As then we started with a visit to the 6th century church of Sant'Appolinare in Classe with its amazing mosaics and stone sarcophagi. We had not realised on our last visit that the interior of this huge, brick-built church had been raided by Sigismondo Malatesta who took most of the marble decoration to embellish the temple of the Malatestas that we saw yesterday in Rimini.
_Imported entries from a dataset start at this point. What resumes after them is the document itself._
(** ** [view] with an inferred last dimension, and back *)

Lemma view_infer_last (t : tensor) (a b m : Z) :
  0 < a -> 0 < b -> numel t = a * b * m ->
  torch.view t [a; b; -1] = Ok (mkTensor [a; b; m] (data t)).
Proof.
  intros Ha Hb Hn. unfold torch.view.
  assert (Ea : (a =? -1) = false) by (apply Z.eqb_neq; lia).
  assert (Eb : (b =? -1) = false) by (apply Z.eqb_neq; lia).
  cbn [filter List.length forallb map negb prod fold_right].
  rewrite Ea, Eb. change (-1 =? -1) with true.
  cbn [negb List.length prod fold_right].
  change (-1 <=? -1) with true.
  rewrite (proj2 (Z.leb_le (-1) a)), (proj2 (Z.leb_le (-1) b)) by lia.
  replace (a * (b * 1)) with (a * b) by ring.
  rewrite (proj2 (Z.eqb_neq (a * b) 0)) by nia.
  rewrite Hn, (Z.mul_comm _ m), Z.mod_mul by nia.
  rewrite Z.div_mul by nia. reflexivity.
Qed.

Lemma view_infer_last_zero (t : tensor) (b : Z) :
  b <> -1 -> torch.view t [0; b; -1] = Raise ShapeMismatch.
Proof.
  intros Hb. unfold torch.view.
  apply Z.eqb_neq in Hb.
  cbn [filter List.length forallb map negb prod fold_right].
  change (0 =? -1) with false. rewrite Hb. change (-1 =? -1) with true.
  cbn [negb List.length prod fold_right].
  rewrite Z.mul_0_l. change (0 =? 0) with true.
  cbn [negb]. rewrite andb_false_r. reflexivity.
Qed.

Lemma view_rank4 (t : tensor) (a b c d : Z) :
  0 <= a -> 0 <= b -> 0 <= c -> 0 <= d -> numel t = a * b * (c * d) ->
  torch.view t [a; b; c; d] = Ok (mkTensor [a; b; c; d] (data t)).
Proof.
  intros Ha Hb Hc Hd Hn. unfold torch.view.
  cbn [filter List.length forallb map negb prod fold_right].
  rewrite (proj2 (Z.eqb_neq a (-1))), (proj2 (Z.eqb_neq b (-1))),
    (proj2 (Z.eqb_neq c (-1))), (proj2 (Z.eqb_neq d (-1))) by lia.
  cbn [List.length].
  rewrite (proj2 (Z.leb_le 0 a)), (proj2 (Z.leb_le 0 b)),
    (proj2 (Z.leb_le 0 c)), (proj2 (Z.leb_le 0 d)) by assumption.
  rewrite Hn. rewrite (proj2 (Z.eqb_eq _ _)) by ring. reflexivity.
Qed.

(** ** The attention branch, step by step *)

Lemma kernel1_extent (h : Z) : h + 2 * 0 - 1 + 1 = h.
Proof. lia. Qed.

Lemma kernel3_extent (h : Z) : h + 2 * 1 - 3 + 1 = h.
Proof. lia. Qed.

Lemma bmm_inv (a b c : tensor) :
  torch.bmm a b = Ok c ->
  exists ba n m p,
    shape a = [ba; n; m] /\ shape b = [ba; m; p] /\ shape c = [ba; n; p]
    /\ forall o,
        data c o =
        sumZ m (fun k =>
          (data a ((o / (n * p) * n + (o / p) mod n) * m + k)
           * data b ((o / (n * p) * m + k) * p + o mod p))%R).
Proof.
  unfold torch.bmm.
  destruct (shape a) as [|ba [|n [|m [|? ?]]]] eqn:Ha; try discriminate.
  destruct (shape b) as [|bb [|m' [|p [|? ?]]]] eqn:Hb; try discriminate.
  destruct ((ba =? bb) && (m =? m')) eqn:Hc; [|discriminate].
  apply andb_true_iff in Hc. destruct Hc as [H1 H2].
  apply Z.eqb_eq in H1, H2. subst bb m'. intros [= <-].
  exists ba, n, m, p. repeat split; reflexivity.
Qed.

Lemma bmm_mismatch (a b : tensor) (ba n m bb m' p : Z) :
  shape a = [ba; n; m] -> shape b = [bb; m'; p] -> m <> m' ->
  torch.bmm a b = Raise ShapeMismatch.
Proof.
  intros Ha Hb Hm. unfold torch.bmm. rewrite Ha, Hb.
  apply Z.eqb_neq in Hm. rewrite Hm, andb_false_r. reflexivity.
Qed.

Lemma bmm_ok (a b : tensor) (ba n m p : Z) :
  shape a = [ba; n; m] -> shape b = [ba; m; p] ->
  exists c, torch.bmm a b = Ok c /\ shape c = [ba; n; p].
Proof.
  intros Ha Hb. unfold torch.bmm. rewrite Ha, Hb, !Z.eqb_refl.
  eexists. split; reflexivity.
Qed.
(** * golio: the Riot API request engine and the match stream

    A shallow embedding of [riot/riot_api.go] (request engine, decoding
    layer, [GetMatchesByAccountStream]) and of the match client
    ([List], [ListStream]).

    Conventions.
    - Go [int] and [int64] are 64-bit two's-complement numbers: a [Z]
      with the wrap-around written out ([wrap64]).
    - A Go pointer that may be [nil] is an [option].
    - A Go [error] value is an element of [error]; a [(v, err)] result
      pair is a sum [V + error] when the code returns a zero [v] with
      every non-nil [err].
    - Everything the engine calls outside the repository sources
      (the transport, [http.NewRequest], [strconv.Atoi], the JSON
      decoder, the format constants and the status table of package
      [api]) is a field of [Externals]; every theorem holds for all of
      them.
    - The engine's calls to the outside world are recorded, in order, in
      the [trace] of the [World].
    - Logging is left out: the logger is written to and never read. *)

From Stdlib Require Import ZArith Ascii String List Lia Bool.
From stdpp Require Import base option list gmap strings pretty.

Local Open Scope string_scope.
Local Open Scope list_scope.
Local Open Scope Z_scope.

(** ** Data model *)

Module api.

(** [api.Error], as the tests build it:
    [api.Error{Message: ..., StatusCode: ...}]. *)
Record Error := { Message : string; StatusCode : Z }.

End api.

(** Go's [error] interface, by the dynamic types that reach this code. *)
Inductive error :=
| ApiError (e : api.Error)        (* an api.Error value *)
| EOF                             (* io.EOF *)
| ExternalError (text : string).  (* an error made by a collaborator *)

Module http.

Abbreviation Header := (gmap string (list string)).

(** [textproto.validHeaderFieldByte]: the token characters of a
    header field name. *)
Definition validHeaderFieldByte (a : ascii) : bool :=
  let n := Z.of_N (Ascii.N_of_ascii a) in
  (n =? 33) || ((35 <=? n) && (n <=? 39)) || (n =? 42) || (n =? 43)
  || (n =? 45) || (n =? 46) || ((48 <=? n) && (n <=? 57))
  || ((65 <=? n) && (n <=? 90)) || ((94 <=? n) && (n <=? 122))
  || (n =? 124) || (n =? 126).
We had hoped to leave Modestine and take the bus into Ravenna for the day. The bus never arrived so we were obliged to drive in and park outside the city walls. With temperatures of 35 degrees we were both feeling bad tempered as we sought the shade. Entering the ancient churches, the baptistery, the mausoleum and the museum all became a joy, as much to escape the heat as for the stunning mosaics above the altars and covering the walls. Ravenna's Byzantine mosaics are considered to be the most spectacular in Europe, even surpassing those of Constantinople. We think they, and the buildings that contain them, are possibly the most stunning works of art we have seen anywhere on our travels. It is awesome to realise that they have been there for 1500 years, their beauty as bright as when they were first made.
On our way back to Modestine we visited the 6th century church of Sant'Appolinare Nuovo.
We also visited Dante's tomb once more.